Exercise inputs:

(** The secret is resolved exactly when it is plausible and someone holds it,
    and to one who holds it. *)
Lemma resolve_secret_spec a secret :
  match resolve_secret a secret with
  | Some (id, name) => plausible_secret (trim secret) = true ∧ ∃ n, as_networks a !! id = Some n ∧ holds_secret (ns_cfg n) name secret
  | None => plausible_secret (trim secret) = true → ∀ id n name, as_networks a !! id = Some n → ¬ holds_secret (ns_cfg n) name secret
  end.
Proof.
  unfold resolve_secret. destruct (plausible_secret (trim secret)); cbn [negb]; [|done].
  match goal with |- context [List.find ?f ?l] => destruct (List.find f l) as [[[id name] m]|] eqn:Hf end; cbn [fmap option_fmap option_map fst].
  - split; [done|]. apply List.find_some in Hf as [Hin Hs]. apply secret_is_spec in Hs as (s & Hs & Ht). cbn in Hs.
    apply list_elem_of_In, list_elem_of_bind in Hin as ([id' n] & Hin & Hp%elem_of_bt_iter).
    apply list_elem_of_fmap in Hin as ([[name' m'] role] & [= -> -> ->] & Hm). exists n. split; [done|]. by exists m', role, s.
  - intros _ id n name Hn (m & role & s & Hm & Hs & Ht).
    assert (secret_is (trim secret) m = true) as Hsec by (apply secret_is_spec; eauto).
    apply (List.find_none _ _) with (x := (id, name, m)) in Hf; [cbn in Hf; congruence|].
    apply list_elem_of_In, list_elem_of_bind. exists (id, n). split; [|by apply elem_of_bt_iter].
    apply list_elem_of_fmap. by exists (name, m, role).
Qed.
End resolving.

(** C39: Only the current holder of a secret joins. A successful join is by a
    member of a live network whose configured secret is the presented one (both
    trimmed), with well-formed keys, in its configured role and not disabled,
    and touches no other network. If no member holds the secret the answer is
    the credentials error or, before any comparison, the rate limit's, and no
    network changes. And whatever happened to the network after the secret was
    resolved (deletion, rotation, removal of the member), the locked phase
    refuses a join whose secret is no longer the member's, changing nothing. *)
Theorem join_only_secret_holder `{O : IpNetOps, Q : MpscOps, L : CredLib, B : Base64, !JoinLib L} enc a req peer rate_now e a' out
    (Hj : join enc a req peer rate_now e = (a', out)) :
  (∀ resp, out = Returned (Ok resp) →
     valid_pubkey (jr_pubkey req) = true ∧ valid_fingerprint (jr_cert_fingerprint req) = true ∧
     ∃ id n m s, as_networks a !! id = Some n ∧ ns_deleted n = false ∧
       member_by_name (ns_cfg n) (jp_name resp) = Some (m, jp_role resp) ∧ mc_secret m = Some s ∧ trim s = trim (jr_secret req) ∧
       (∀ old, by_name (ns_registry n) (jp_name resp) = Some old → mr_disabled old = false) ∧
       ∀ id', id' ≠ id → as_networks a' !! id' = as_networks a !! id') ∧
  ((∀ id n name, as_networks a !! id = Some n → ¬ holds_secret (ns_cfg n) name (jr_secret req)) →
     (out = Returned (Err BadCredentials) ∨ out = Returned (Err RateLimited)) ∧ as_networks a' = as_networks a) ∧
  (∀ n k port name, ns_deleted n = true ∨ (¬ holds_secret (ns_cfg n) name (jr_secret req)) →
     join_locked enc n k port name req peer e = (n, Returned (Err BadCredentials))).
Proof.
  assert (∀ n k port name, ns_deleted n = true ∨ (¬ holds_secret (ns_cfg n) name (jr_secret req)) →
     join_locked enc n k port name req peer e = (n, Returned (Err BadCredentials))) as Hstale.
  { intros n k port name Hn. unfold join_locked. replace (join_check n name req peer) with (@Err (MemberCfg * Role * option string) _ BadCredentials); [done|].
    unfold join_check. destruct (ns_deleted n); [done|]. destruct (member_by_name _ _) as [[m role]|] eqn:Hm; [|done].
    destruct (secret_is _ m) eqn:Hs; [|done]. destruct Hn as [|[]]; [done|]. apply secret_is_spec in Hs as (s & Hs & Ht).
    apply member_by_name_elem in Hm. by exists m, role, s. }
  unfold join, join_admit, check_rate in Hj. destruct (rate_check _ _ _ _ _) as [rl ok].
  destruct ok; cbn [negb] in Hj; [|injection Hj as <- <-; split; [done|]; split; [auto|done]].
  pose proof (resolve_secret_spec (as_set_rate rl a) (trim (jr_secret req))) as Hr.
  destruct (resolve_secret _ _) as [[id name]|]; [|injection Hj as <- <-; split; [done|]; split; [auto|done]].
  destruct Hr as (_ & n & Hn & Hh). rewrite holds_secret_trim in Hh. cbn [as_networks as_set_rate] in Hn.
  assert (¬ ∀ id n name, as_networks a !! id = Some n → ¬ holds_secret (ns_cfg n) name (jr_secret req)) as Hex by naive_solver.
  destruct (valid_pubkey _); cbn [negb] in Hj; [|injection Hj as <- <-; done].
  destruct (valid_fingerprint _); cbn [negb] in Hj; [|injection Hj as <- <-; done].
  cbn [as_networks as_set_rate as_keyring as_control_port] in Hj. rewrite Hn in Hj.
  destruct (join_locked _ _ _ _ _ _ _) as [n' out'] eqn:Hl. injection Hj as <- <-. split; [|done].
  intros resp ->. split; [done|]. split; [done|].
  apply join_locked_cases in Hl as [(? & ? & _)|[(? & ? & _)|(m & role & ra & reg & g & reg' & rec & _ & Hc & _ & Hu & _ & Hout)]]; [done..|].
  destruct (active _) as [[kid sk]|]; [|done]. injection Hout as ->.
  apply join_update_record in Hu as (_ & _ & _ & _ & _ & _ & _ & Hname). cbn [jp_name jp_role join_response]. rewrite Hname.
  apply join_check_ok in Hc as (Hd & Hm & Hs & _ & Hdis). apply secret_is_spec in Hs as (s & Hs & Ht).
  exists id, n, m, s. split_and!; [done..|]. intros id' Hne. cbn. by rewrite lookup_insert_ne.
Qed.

Exercise details:
Above are some records; copy exactly the lines from the one with "(** C39: Only" through the one with "refuses a join", both included, and no others.

Result of this exercise:
(** C39: Only the current holder of a secret joins. A successful join is by a
    member of a live network whose configured secret is the presented one (both
    trimmed), with well-formed keys, in its configured role and not disabled,
    and touches no other network. If no member holds the secret the answer is
    the credentials error or, before any comparison, the rate limit's, and no
    network changes. And whatever happened to the network after the secret was
    resolved (deletion, rotation, removal of the member), the locked phase
    refuses a join whose secret is no longer the member's, changing nothing. *)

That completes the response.